What to do: Some entries follow. Reproduce exactly the lines starting at the one with "let exact := pricing_for_exact" and stopping after the one with "TokenPricing_cents_for (pricing_for provider".

Data under study:
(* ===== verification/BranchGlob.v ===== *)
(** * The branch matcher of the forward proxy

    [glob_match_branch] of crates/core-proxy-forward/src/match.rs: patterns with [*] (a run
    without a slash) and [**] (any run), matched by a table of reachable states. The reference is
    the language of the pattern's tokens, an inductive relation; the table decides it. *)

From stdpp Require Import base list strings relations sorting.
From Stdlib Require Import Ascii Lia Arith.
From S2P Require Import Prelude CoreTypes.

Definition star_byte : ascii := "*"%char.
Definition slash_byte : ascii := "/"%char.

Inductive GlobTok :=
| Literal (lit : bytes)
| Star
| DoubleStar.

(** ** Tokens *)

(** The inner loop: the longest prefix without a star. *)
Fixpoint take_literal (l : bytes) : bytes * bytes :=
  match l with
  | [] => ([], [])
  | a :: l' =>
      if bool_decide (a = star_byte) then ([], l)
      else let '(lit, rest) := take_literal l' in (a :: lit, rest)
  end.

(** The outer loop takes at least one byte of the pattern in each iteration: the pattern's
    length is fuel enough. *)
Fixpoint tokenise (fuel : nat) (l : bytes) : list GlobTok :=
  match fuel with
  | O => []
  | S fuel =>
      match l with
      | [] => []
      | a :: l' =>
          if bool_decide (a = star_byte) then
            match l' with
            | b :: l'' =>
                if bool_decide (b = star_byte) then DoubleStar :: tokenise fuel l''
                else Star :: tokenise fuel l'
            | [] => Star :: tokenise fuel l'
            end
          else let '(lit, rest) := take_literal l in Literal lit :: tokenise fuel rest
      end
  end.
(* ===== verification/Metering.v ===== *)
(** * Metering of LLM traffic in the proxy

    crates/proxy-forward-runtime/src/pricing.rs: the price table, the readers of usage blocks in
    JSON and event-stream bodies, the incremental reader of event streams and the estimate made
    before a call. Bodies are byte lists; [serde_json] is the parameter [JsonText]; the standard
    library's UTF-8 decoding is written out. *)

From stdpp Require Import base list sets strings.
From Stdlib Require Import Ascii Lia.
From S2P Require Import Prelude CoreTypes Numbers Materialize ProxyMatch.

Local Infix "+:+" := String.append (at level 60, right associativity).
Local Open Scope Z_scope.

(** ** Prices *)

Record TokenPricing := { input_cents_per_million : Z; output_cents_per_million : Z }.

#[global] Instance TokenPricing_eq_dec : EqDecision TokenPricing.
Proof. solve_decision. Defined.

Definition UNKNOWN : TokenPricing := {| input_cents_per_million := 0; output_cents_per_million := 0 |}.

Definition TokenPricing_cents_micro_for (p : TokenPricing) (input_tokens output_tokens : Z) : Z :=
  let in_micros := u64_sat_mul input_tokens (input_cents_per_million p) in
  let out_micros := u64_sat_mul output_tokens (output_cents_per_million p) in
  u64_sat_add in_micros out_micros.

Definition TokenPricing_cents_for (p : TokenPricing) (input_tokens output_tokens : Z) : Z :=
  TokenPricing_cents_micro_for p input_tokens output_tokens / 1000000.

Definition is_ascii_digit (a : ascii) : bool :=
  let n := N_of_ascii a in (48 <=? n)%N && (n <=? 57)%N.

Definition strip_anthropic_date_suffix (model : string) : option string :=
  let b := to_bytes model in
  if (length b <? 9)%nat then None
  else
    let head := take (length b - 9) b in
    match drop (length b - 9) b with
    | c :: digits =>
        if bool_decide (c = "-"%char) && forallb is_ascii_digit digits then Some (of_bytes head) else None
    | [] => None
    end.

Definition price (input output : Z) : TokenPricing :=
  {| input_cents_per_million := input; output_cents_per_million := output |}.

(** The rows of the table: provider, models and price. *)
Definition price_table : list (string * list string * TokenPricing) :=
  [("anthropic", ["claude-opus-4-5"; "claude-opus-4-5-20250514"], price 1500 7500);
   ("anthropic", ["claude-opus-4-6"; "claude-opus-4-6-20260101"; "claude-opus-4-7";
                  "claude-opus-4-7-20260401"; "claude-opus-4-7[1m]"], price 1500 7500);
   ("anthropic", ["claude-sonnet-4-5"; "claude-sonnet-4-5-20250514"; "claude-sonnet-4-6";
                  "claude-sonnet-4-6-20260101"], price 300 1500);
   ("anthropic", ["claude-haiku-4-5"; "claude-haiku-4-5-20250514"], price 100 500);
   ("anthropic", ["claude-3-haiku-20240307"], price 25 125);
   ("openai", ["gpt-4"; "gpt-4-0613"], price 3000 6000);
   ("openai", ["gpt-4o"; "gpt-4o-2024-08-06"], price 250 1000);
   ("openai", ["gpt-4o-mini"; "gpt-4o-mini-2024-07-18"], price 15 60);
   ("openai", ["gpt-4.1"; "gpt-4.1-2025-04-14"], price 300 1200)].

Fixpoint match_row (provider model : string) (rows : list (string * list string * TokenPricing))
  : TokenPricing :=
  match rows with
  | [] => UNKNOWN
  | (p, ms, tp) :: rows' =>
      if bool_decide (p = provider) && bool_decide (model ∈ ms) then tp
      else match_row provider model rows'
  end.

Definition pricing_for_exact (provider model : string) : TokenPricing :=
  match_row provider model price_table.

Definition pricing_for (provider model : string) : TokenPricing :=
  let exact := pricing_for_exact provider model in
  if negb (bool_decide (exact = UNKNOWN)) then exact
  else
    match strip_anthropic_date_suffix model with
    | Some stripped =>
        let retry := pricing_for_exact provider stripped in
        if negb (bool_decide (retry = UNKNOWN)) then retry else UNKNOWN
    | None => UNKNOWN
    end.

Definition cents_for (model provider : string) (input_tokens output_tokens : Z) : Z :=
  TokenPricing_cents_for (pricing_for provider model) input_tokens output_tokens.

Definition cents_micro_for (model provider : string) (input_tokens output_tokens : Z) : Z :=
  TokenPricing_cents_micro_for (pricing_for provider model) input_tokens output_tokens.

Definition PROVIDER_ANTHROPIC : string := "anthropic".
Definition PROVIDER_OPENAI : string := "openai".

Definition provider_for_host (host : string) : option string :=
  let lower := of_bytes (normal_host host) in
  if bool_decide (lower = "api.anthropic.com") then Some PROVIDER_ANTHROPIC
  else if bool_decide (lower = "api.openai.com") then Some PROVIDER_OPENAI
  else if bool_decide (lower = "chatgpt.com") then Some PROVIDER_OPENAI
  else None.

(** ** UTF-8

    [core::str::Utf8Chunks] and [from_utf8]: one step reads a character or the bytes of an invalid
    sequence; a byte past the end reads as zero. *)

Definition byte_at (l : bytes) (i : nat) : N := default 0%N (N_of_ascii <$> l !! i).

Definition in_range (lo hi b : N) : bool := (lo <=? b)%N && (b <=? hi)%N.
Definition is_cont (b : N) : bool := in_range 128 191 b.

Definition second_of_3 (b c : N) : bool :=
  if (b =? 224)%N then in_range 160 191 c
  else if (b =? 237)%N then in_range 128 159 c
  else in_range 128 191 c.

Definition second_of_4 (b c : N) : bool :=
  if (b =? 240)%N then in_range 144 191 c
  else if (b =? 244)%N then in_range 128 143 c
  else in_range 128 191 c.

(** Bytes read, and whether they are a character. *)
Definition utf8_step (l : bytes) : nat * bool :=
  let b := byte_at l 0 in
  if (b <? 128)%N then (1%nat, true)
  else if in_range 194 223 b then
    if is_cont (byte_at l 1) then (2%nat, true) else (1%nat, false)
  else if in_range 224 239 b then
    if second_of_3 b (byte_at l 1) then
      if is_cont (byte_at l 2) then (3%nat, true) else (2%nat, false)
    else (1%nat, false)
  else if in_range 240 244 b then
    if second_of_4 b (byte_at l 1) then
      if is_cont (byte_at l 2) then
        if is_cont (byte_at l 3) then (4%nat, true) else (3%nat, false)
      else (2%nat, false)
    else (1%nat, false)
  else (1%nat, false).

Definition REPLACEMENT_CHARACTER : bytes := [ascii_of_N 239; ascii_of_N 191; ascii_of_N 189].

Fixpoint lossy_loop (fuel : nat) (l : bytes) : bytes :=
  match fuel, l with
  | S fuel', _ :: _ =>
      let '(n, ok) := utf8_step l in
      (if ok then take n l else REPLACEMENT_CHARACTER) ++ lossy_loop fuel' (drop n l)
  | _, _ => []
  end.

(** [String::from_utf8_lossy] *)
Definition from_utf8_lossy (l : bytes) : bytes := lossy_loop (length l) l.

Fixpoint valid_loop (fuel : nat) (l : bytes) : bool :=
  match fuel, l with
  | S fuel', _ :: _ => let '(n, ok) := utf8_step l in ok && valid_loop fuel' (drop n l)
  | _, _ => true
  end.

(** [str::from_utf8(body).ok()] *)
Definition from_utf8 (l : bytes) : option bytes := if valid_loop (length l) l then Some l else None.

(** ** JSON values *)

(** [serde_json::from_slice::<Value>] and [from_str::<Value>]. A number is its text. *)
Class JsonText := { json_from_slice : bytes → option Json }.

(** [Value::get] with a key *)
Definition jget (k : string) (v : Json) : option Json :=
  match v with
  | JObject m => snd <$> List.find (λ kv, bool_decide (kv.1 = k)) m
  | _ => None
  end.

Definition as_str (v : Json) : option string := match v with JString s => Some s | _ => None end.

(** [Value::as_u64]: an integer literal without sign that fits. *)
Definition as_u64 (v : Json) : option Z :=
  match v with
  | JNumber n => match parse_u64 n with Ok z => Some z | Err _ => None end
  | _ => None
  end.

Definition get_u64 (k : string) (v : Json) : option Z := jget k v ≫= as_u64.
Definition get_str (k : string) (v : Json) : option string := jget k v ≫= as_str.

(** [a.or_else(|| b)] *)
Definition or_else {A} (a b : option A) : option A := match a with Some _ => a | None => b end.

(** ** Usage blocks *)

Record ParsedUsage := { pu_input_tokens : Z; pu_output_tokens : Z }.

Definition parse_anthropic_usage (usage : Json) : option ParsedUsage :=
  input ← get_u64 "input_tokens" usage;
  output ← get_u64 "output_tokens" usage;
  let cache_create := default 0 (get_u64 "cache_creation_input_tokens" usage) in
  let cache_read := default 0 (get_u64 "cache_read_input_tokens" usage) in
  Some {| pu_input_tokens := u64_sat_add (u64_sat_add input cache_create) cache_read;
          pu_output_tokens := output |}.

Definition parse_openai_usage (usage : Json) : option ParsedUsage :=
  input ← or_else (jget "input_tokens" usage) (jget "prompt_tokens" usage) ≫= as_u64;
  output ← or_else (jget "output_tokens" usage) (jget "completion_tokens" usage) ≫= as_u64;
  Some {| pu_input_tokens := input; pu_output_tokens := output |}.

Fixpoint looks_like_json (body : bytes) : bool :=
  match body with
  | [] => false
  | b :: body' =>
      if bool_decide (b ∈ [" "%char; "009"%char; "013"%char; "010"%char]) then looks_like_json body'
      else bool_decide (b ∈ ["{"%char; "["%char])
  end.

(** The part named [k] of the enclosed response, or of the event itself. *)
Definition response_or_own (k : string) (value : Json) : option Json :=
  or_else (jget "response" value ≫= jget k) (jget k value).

Exercise response:
  let exact := pricing_for_exact provider model in
  if negb (bool_decide (exact = UNKNOWN)) then exact
  else
    match strip_anthropic_date_suffix model with
    | Some stripped =>
        let retry := pricing_for_exact provider stripped in
        if negb (bool_decide (retry = UNKNOWN)) then retry else UNKNOWN
    | None => UNKNOWN
    end.

Definition cents_for (model provider : string) (input_tokens output_tokens : Z) : Z :=
  TokenPricing_cents_for (pricing_for provider model) input_tokens output_tokens.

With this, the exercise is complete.